WORK ITEM
Reproduce, with no edits, the line that contains "inversion G; inversion" and all the lines that follow it, ending with the last line of the records.

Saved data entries
****************************************

Lemma yes_children (e : Expression) :
  literal e = Ok LITERAL_YES ->
  Forall (fun x => literal x = Ok LITERAL_YES) (hashed_children e).
Proof.
  intros Hy. pose proof (is_literal_yes _ Hy) as L.
  destruct e; simpl;
    try (apply Forall_nil);
    try (apply Forall_cons; [exact Hy | apply Forall_nil]).
  - (* OpExpr *)
    simpl in Hy. apply bind_Ok in Hy. destruct Hy as (cl & Ll & Hy).
    apply bind_Ok in Hy. destruct Hy as (cr & Lr & Hy).
    injection Hy as Hmin.
    destruct (min_yes (literal_range _ Ll) (literal_range _ Lr) Hmin)
      as (-> & ->).
    apply Forall_cons; [exact Ll |].
    apply Forall_cons; [exact Lr | apply Forall_nil].
  - (* ComparisonExpr *)
    rewrite literal_comparison in Hy. apply bind_Ok in Hy.
    destruct Hy as (cs & Hcs & Hmin).
    apply (mapM_all_yes _ Hcs).
    pose proof (mapM_literal_classified _ Hcs) as Hcl.
    apply py_min_minimum in Hmin. destruct Hmin as (_ & _ & Hle).
    rewrite Forall_forall in *. intros c Hc.
    specialize (Hle c Hc). specialize (Hcl c Hc).
    apply classification_bounds in Hcl. unfold LITERAL_YES in *. lia.
  - (* ListExpr *) apply (@is_literal_display ListDisplay). exact L.
  - (* DictExpr *) apply entries_yes_children. apply is_literal_dict. exact L.
  - (* TupleExpr *) apply (@is_literal_display TupleDisplay). exact L.
  - (* SetExpr *) apply (@is_literal_display SetDisplay). exact L.
  - (* IndexExpr *)
    destruct (is_literal_index L) as (_ & Li).
    simpl in Hy. rewrite Li in Hy. simpl in Hy.
    apply Forall_cons; [exact Hy |].
    apply Forall_cons; [exact Li | apply Forall_nil].
Qed.

Lemma ground_tags (ops : list string) : forallb ground_item (map tag ops) = true.
Proof. induction ops; simpl; auto. Qed.

Lemma ground_items (l : list Expression) :
  Forall (fun x => ground (key_of x) = true) l ->
  forallb ground_item (map (fun x => KTuple (key_of x)) l) = true.
Proof.
  induction 1 as [| x xs Hx _ IH]; simpl; [reflexivity |].
  fold (ground (key_of x)). rewrite Hx, IH. reflexivity.
Qed.

Lemma Forall_modus_ponens {A : Type} (P Q : A -> Prop) (l : list A) :
  Forall (fun x => P x -> Q x) l -> Forall P l -> Forall Q l.
Proof.
  induction 1 as [| x xs Hx _ IH]; intros HP; constructor;
    inversion HP; subst; auto.
Qed.

Lemma ground_key_of_yes (e : Expression) :
  literal e = Ok LITERAL_YES -> ground (key_of e) = true.
Proof.
  induction e using Expression_nested_ind; intros Hy;
    pose proof (yes_children _ Hy) as Hch; simpl in Hch;
    try reflexivity.
  - (* StarExpr *)
    unfold ground. simpl. fold (ground (key_of e)).
    rewrite (IHe Hy). reflexivity.
  - (* NameExpr *)
    simpl in Hy. unfold ground. simpl.
    destruct (final_constant node); [reflexivity | discriminate Hy].
  - (* MemberExpr *)
    unfold ground. simpl. fold (ground (key_of e)).
    rewrite (IHe Hy). reflexivity.
  - (* OpExpr *)
    inversion Hch as [| ? ? L1 Hch']; subst.
    inversion Hch' as [| ? ? L2 _]; subst.
    unfold ground. simpl. fold (ground (key_of e1)) (ground (key_of e2)).
    rewrite (IHe1 L1), (IHe2 L2). reflexivity.
  - (* ComparisonExpr *)
    unfold ground. simpl. rewrite forallb_app, ground_tags. simpl.
    apply ground_items. apply (Forall_modus_ponens _ H Hch).
  - (* UnaryExpr *)
    unfold ground. simpl. fold (ground (key_of e)).
    rewrite (IHe Hy). reflexivity.
  - (* ListExpr *)
    unfold ground. simpl.
    apply ground_items. apply (Forall_modus_ponens _ H Hch).
  - (* DictExpr *)
    unfold ground. simpl.
    pose proof (is_literal_dict (is_literal_yes _ Hy)) as Hyes.
    clear Hch Hy. induction H as [| ab xs (Ha & Hb) _ IH]; [reflexivity |].
    inversion Hyes as [| ? ? (a & Ea & La & Lb) Hyes']; subst.
    simpl. rewrite Ea.
    change (ground_item (KTuple (key_of a))) with (ground (key_of a)).
    fold (ground (key_of (snd ab))).
    rewrite (Ha a Ea La), (Hb Lb). simpl. apply IH. exact Hyes'.
  - (* TupleExpr *)
    unfold ground. simpl.
    apply ground_items. apply (Forall_modus_ponens _ H Hch).
  - (* SetExpr *)
    unfold ground. simpl.
    apply ground_items. apply (Forall_modus_ponens _ H Hch).
  - (* IndexExpr *)
    inversion Hch as [| ? ? L1 Hch']; subst.
    inversion Hch' as [| ? ? L2 _]; subst.
    unfold ground. simpl. fold (ground (key_of e1)) (ground (key_of e2)).
    rewrite (IHe1 L1), (IHe2 L2). reflexivity.
  - (* AssignmentExpr *)
    simpl. apply IHe1. exact Hy.
Qed.

Lemma ground_items_inv (l : list Expression) :
  forallb ground_item (map (fun x => KTuple (key_of x)) l) = true ->
  Forall (fun x => ground (key_of x) = true) l.
Proof.
  induction l as [| x xs IH]; simpl; intros H; constructor;
    apply andb_true_iff in H; destruct H as (Hx & Hxs); auto.
Qed.

Lemma literal_is_type_or_yes (e : Expression) (c : Z) :
  literal e = Ok c -> c <> LITERAL_NO ->
  c = LITERAL_TYPE \/ c = LITERAL_YES.
Proof.
  intros Hc Hne. destruct (literal_range _ Hc) as [-> | H];
    [contradiction | exact H].
Qed.

Lemma fallback_literal_is_yes (e : Expression) :
  match e with
  | ListExpr _ | DictExpr _ | TupleExpr _ | SetExpr _ => True
  | _ => False
  end ->
  is_literal e -> literal e = Ok LITERAL_YES.
Proof.
  intros Hshape (c & Hc & Hne). rewrite Hc. f_equal.
  destruct e; try contradiction; simpl in Hc; bind_inv; congruence.
Qed.

Lemma yes_of_ground_key (e : Expression) :
  is_literal e -> ground (key_of e) = true -> literal e = Ok LITERAL_YES.
Proof.
  induction e using Expression_nested_ind; intros L G;
    try reflexivity;
    try (apply fallback_literal_is_yes; [exact I | exact L]);
    unfold ground in G; simpl in G.
  - (* StarExpr *)
    simpl. apply IHe; [exact L |]. rewrite andb_true_r in G. exact G.
  - (* NameExpr *)
    simpl. destruct (final_constant node) eqn:E; [reflexivity |].
    simpl in G. destruct node; discriminate G.
  - (* MemberExpr *)
    simpl. apply IHe; [exact L |].
    apply andb_true_iff in G. destruct G as (G & _). exact G.
  - (* OpExpr *)
    destruct (is_literal_op L) as (L1 & L2).
    apply andb_true_iff in G. destruct G as (G1 & G2).
    rewrite andb_true_r in G2.
    simpl. rewrite (IHe1 L1 G1), (IHe2 L2 G2). reflexivity.
  - (* ComparisonExpr *)
    rewrite forallb_app in G. apply andb_true_iff in G.
    destruct G as (_ & G). apply ground_items_inv in G.
    pose proof (is_literal_comparison L) as Lall.
    assert (Hyes : Forall (fun x => literal x = Ok LITERAL_YES) operands).
    { clear L. induction H as [| x xs Hx _ IH]; constructor;
        inversion G; inversion Lall; subst; auto. }
    destruct L as (c & Hc & Hne). rewrite Hc. f_equal.
    rewrite literal_comparison in Hc. apply bind_Ok in Hc.
    destruct Hc as (cs & Hcs & Hmin).
    apply py_min_minimum in Hmin. destruct Hmin as (_ & Hin & _).
    apply mapM_Ok in Hcs. clear - Hcs Hyes Hin.
    induction Hcs as [| x cx xs cs' Hx _ IH]; [contradiction |].
    inversion Hyes as [| ? ? Yx Yxs]; subst.
    destruct Hin as [<- | Hin]; [congruence | auto].
  - (* UnaryExpr *)
    simpl. apply IHe; [exact L |]. rewrite andb_true_r in G. exact G.
  - (* IndexExpr *)
    destruct (is_literal_index L) as (Lb & Li).
    apply andb_true_iff in G. destruct G as (G1 & _).
    simpl. rewrite Li. simpl. apply IHe1; assumption.
  - (* AssignmentExpr *)
    simpl. apply IHe1; [exact L | exact G].
  - (* Unhashed *)
    destruct (not_literal_unhashed L).
Qed.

****************************************

WRITTEN REPLY
        inversion G; inversion Lall; subst; auto. }
    destruct L as (c & Hc & Hne). rewrite Hc. f_equal.
    rewrite literal_comparison in Hc. apply bind_Ok in Hc.
    destruct Hc as (cs & Hcs & Hmin).
    apply py_min_minimum in Hmin. destruct Hmin as (_ & Hin & _).
    apply mapM_Ok in Hcs. clear - Hcs Hyes Hin.
    induction Hcs as [| x cx xs cs' Hx _ IH]; [contradiction |].
    inversion Hyes as [| ? ? Yx Yxs]; subst.
    destruct Hin as [<- | Hin]; [congruence | auto].
  - (* UnaryExpr *)
    simpl. apply IHe; [exact L |]. rewrite andb_true_r in G. exact G.
  - (* IndexExpr *)
    destruct (is_literal_index L) as (Lb & Li).
    apply andb_true_iff in G. destruct G as (G1 & _).
    simpl. rewrite Li. simpl. apply IHe1; assumption.
  - (* AssignmentExpr *)
    simpl. apply IHe1; [exact L | exact G].
  - (* Unhashed *)
    destruct (not_literal_unhashed L).
Qed.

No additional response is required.